Lemma truth_step z a z' :
  Truth z -> fits a -> step blake3 z a = Some z' -> len (z_log z') < 2 ^ 64 -> Truth z'.
Proof.
  intros HT Hf Hs Hl. pose proof HT as [HI Hd Hg Hc]. destruct a as [data e|r c| | | |now rtt rt|now force p| |k|k| |k];
    cbn [step] in Hs.
  - injection Hs as <-. apply set_host_inv; [|done].
    pose proof (feed_keeps blake3 data e (z_host z) (z_log z) Hf HI) as HI'.
    rewrite (grown_spec _ _ _ (z_log z)); [done|done|done|by left].
  - injection Hs as <-. apply set_host_inv; [|done].
    pose proof (resize_keeps blake3 r c (z_host z) (z_log z) HI) as HI'.
    rewrite (grown_spec _ _ _ (z_log z)); [done|done|done|by left].
  - injection Hs as <-. apply set_host_inv; [|done]. by apply cut_inv.
  - by injection Hs as <-.
  - destruct (negb _); [done|]. by injection Hs as <-.
  - destruct (z_fault z); [done|]. destruct (pump_top _ _ _ _ _ _) as [[s n] d]. by injection Hs as <-.
  - destruct (z_fault z); [done|]. destruct (force || z_dirty z); [|done]. injection Hs as <-.
    by apply send_truth.
  - destruct (z_down z) as [|p down]; [done|]. apply Forall_cons in Hd as [Hp Hd]. destruct (z_broken z); [done|].
    destruct (part_valid p); [|by injection Hs as <-].
    destruct (on_part blake3 p (z_client z)) as [x|] eqn:E; injection Hs as <-; [|by split].
    split; [done|done|done|]. by apply (on_part_inv (z_log z) p (z_client z)).
  - destruct (z_dgrams z !! k) as [p|] eqn:E; [|done]. destruct (_ || _); [done|]. injection Hs as <-.
    split; [done..|]. apply on_datagram_inv; [done|]. rewrite Forall_lookup in Hg. by eapply Hg.
  - by injection Hs as <-.
  - destruct (z_up z); [done|]. by injection Hs as <-.
  - destruct (z_up_dgrams z !! k); [|done]. destruct (negb _); [done|]. by injection Hs as <-.
Qed.

Lemma log_grows z a z' : step blake3 z a = Some z' -> exists more, z_log z' = z_log z ++ more.
Proof.
  assert (exists more, z_log z = z_log z ++ more) as H0 by (exists []; by rewrite app_nil_r).
  destruct a; cbn [step]; intros Hs; repeat (case_match; try done); injection Hs as <-;
    cbn [set_host set_pump set_client set_up outcome send z_log]; try exact H0; apply grown_app.
Qed.

Lemma run_log_grows z acts z' : run blake3 z acts = Some z' -> exists more, z_log z' = z_log z ++ more.
Proof.
  revert z. induction acts as [|a acts IH]; intros z Hr; cbn [run] in Hr.
  { simplify_eq. exists []. by rewrite app_nil_r. }
  destruct (step blake3 z a) as [z1|] eqn:E; [|done]. destruct (log_grows _ _ _ E) as [m1 E1].
  destruct (IH z1 Hr) as [m2 ->]. exists (m1 ++ m2). by rewrite E1, app_assoc.
Qed.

> EXERCISE: Within the material above, the line with "split; [done..|]. apply" opens the range and the line with "cbn [set_host set_pump" closes it; reproduce that range word for word.

> SOLUTION FOR THIS PROBLEM:
    split; [done..|]. apply on_datagram_inv; [done|]. rewrite Forall_lookup in Hg. by eapply Hg.
  - by injection Hs as <-.
  - destruct (z_up z); [done|]. by injection Hs as <-.
  - destruct (z_up_dgrams z !! k); [|done]. destruct (negb _); [done|]. by injection Hs as <-.
Qed.

Lemma log_grows z a z' : step blake3 z a = Some z' -> exists more, z_log z' = z_log z ++ more.
Proof.
  assert (exists more, z_log z = z_log z ++ more) as H0 by (exists []; by rewrite app_nil_r).
  destruct a; cbn [step]; intros Hs; repeat (case_match; try done); injection Hs as <-;
    cbn [set_host set_pump set_client set_up outcome send z_log]; try exact H0; apply grown_app.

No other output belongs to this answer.